All of the entries below are to be retyped exactly.
START Supplied entries
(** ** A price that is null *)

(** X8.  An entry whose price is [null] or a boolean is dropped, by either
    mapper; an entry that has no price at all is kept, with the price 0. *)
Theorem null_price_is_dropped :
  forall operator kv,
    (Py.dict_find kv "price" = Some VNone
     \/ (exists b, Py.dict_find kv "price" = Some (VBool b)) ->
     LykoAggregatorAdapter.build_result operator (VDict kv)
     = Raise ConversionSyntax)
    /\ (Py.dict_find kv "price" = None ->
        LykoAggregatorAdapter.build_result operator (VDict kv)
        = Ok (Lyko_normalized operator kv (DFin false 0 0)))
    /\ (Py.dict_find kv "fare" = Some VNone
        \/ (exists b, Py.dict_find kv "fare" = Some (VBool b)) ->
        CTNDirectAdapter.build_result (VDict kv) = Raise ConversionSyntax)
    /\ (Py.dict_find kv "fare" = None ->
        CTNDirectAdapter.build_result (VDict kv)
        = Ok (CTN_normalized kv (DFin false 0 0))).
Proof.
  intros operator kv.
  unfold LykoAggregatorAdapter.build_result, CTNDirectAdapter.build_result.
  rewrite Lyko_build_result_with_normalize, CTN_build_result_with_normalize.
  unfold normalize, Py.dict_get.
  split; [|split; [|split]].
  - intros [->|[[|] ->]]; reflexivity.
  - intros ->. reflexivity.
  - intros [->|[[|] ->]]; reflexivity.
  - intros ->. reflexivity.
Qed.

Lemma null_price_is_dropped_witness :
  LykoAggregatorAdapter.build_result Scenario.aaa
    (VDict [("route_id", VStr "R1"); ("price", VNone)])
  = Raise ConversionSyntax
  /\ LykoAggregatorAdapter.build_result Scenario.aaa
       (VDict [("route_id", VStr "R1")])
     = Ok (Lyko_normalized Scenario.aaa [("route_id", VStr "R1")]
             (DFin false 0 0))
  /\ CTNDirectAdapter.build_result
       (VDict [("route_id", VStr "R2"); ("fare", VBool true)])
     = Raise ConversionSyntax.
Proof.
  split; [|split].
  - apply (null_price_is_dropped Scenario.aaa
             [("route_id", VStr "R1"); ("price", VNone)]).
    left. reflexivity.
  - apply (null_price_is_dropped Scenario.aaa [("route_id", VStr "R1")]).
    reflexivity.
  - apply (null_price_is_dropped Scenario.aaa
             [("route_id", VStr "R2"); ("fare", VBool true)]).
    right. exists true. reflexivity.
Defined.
END Supplied entries
- _Reply_:
(** ** A price that is null *)

(** X8.  An entry whose price is [null] or a boolean is dropped, by either
    mapper; an entry that has no price at all is kept, with the price 0. *)
Theorem null_price_is_dropped :
  forall operator kv,
    (Py.dict_find kv "price" = Some VNone
     \/ (exists b, Py.dict_find kv "price" = Some (VBool b)) ->
     LykoAggregatorAdapter.build_result operator (VDict kv)
     = Raise ConversionSyntax)
    /\ (Py.dict_find kv "price" = None ->
        LykoAggregatorAdapter.build_result operator (VDict kv)
        = Ok (Lyko_normalized operator kv (DFin false 0 0)))
    /\ (Py.dict_find kv "fare" = Some VNone
        \/ (exists b, Py.dict_find kv "fare" = Some (VBool b)) ->
        CTNDirectAdapter.build_result (VDict kv) = Raise ConversionSyntax)
    /\ (Py.dict_find kv "fare" = None ->
        CTNDirectAdapter.build_result (VDict kv)
        = Ok (CTN_normalized kv (DFin false 0 0))).
Proof.
  intros operator kv.
  unfold LykoAggregatorAdapter.build_result, CTNDirectAdapter.build_result.
  rewrite Lyko_build_result_with_normalize, CTN_build_result_with_normalize.
  unfold normalize, Py.dict_get.
  split; [|split; [|split]].
  - intros [->|[[|] ->]]; reflexivity.
  - intros ->. reflexivity.
  - intros [->|[[|] ->]]; reflexivity.
  - intros ->. reflexivity.
Qed.

Lemma null_price_is_dropped_witness :
  LykoAggregatorAdapter.build_result Scenario.aaa
    (VDict [("route_id", VStr "R1"); ("price", VNone)])
  = Raise ConversionSyntax
  /\ LykoAggregatorAdapter.build_result Scenario.aaa
       (VDict [("route_id", VStr "R1")])
     = Ok (Lyko_normalized Scenario.aaa [("route_id", VStr "R1")]
             (DFin false 0 0))
  /\ CTNDirectAdapter.build_result
       (VDict [("route_id", VStr "R2"); ("fare", VBool true)])
     = Raise ConversionSyntax.
Proof.
  split; [|split].
  - apply (null_price_is_dropped Scenario.aaa
             [("route_id", VStr "R1"); ("price", VNone)]).
    left. reflexivity.
  - apply (null_price_is_dropped Scenario.aaa [("route_id", VStr "R1")]).
    reflexivity.
  - apply (null_price_is_dropped Scenario.aaa
             [("route_id", VStr "R2"); ("fare", VBool true)]).
    right. exists true. reflexivity.
Defined.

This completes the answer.